You probably have some questions about how France’s Cécile Bos (11prunes) creates these delicate canes.
How big are the original canes (these seem impossibly small), what’s her inspiration?
Cecile intends to mix up these canes. The white background surrounding each of them ensures that she can combine the elements into a larger botanical image.
Here’s a previous similar cane to give you an idea where she’s headed. Cecile brings a fabric designer’s sensibility to polymer. We are used to kaleidoscoping and repeating designs. These are complex canes from a different perspective.
Marni Southam from Australia’s Oleander Avenue hosted the FriClay challenge last week. The topic was Shibori and these are the canes she came up with to illustrate the concept. They’re a fresh, Aussie, updated Shibori.
My eye keeps getting snagged by canes. I tidied my laundry room/pandemic studio. I feel a tug on my sleeve from my inner little girl artist plaintively saying, “It’s only two colors. We could try this.” She really wants to play. It’s time to let her/us have some fun.
Do you have a younger-you asking for some playtime?
Don’t go looking for this exquisite dragon from Jon Stuart Anderson. It’s already gone and yes, there are problems with the site but let’s focus on the bigger picture.
We’re coming up on Father’s Day and the site is being handled by Jon’s daughter. Transitions are sometimes difficult. I like the story of father and daughter getting back together, no matter how messy. Let’s just sit with that for a moment.

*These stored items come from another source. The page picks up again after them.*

(** * Beam verification engine (EC2): a shallow embedding of the calculation
  classes and the properties checked against them.

  Python floats are idealised: modules that only add, multiply, divide and
  compare are modelled over the rationals [Q] (so that every function can
  be evaluated), modules that take square roots or fractional powers are
  modelled over the reals [R].  Division is total in both models; every
  theorem that divides carries the hypotheses under which the Python
  division is defined.

  Where a property turns on the rounding itself (the deflection limit, the
  two formulas of the compression-zone factor at the balanced area), the
  function is given on binary64, the format of a Python float, with the
  primitive floats of the kernel: every operation rounds to nearest, ties
  to even, as the hardware does. *)

From Stdlib Require Import Floats.
From Stdlib Require Import QArith Qminmax Qabs Qpower Reals Psatz List String Bool ZArith.
Import ListNotations.

#[local] Set Warnings "-inexact-float".

(** ** Python outcomes *)

Module Py.

(** The exceptions the modelled code can raise. *)
Inductive exn : Type :=
| ValueError
| UnboundLocalError
| TypeError.

(** A call either returns a value or raises. *)
Inductive outcome (A : Type) : Type :=
| Returns (a : A)
| Raises (e : exn).

Arguments Returns {A} a.
Arguments Raises {A} e.

Definition bind {A B : Type} (m : outcome A) (k : A -> outcome B) : outcome B :=
  match m with
  | Returns a => k a
  | Raises e => Raises e
  end.

Definition completes {A : Type} (m : outcome A) : Prop :=
  exists a, m = Returns a.

(** Membership [x in l] for a list of strings. *)
Definition str_in (x : string) (l : list string) : bool :=
  existsb (String.eqb x) l.

(** Strict comparison on rationals. *)
Definition Qlt_bool (x y : Q) : bool := negb (Qle_bool y x).

End Py.

Import Py.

Jon’s pigs and bowls are available. He is a character. Brilliant but not easy. Jon has wormed his way into our hearts and he has a loyal staff in Bali who can execute the wild ideas in Jon’s head when his health is challenged. You’ll find him on his site, on his daughter’s and on Facebook. Be patient. Happy Fathers Day.
Here’s my interview with Debbie Jackson from last week’s StudioMojo. We often talk about color in polymer but we rarely broach the subject of the black experience. The conversation will be on-going. We’ll settle for easier news items in StudioMojo this week. But don’t get too comfy, we’ve got work to do.
Thailand’s Aow Dusdee makes beads that burst with the psychedelic colors of the early days of polymer. The shapes are updated and the tassels are trendy but Aow’s beaded pulls and dangles have an unmistakable 60’s hippie vibe.
They harken back to days of youthful protests of another era and give us hope that today’s passion and energy will become a breakthrough moment for societal repair.
“Smile on my face. Love in my heart. Peace in my mind. Color in my life. Creativity in my soul. Wanna share it with the world,” says her tagline. Her Facebook will put you in the Wayback Machine.
Houses, homes have appeared frequently in polymer imagery of late. These small brooches from Minnesota’s Chris Baird (BairdPlayWorks) celebrate “Gratitude for home, nature, and curiosity” according to her tag line. This series is all made of small stripes and solids with touches of gold.
Texas’ Deb Hart takes polymer back to its roots with these three hippie-themed tiles.
With regular retreats canceled, Deb is using her free time to indulge her inner flower child and make some class samples for next year’s events.
On her Facebook, you can see her in-process photos as she creates an outline with a string of extruded polymer and positions the main elements. She fills in later with colors and more patterns. The peace theme feels hopeful and right.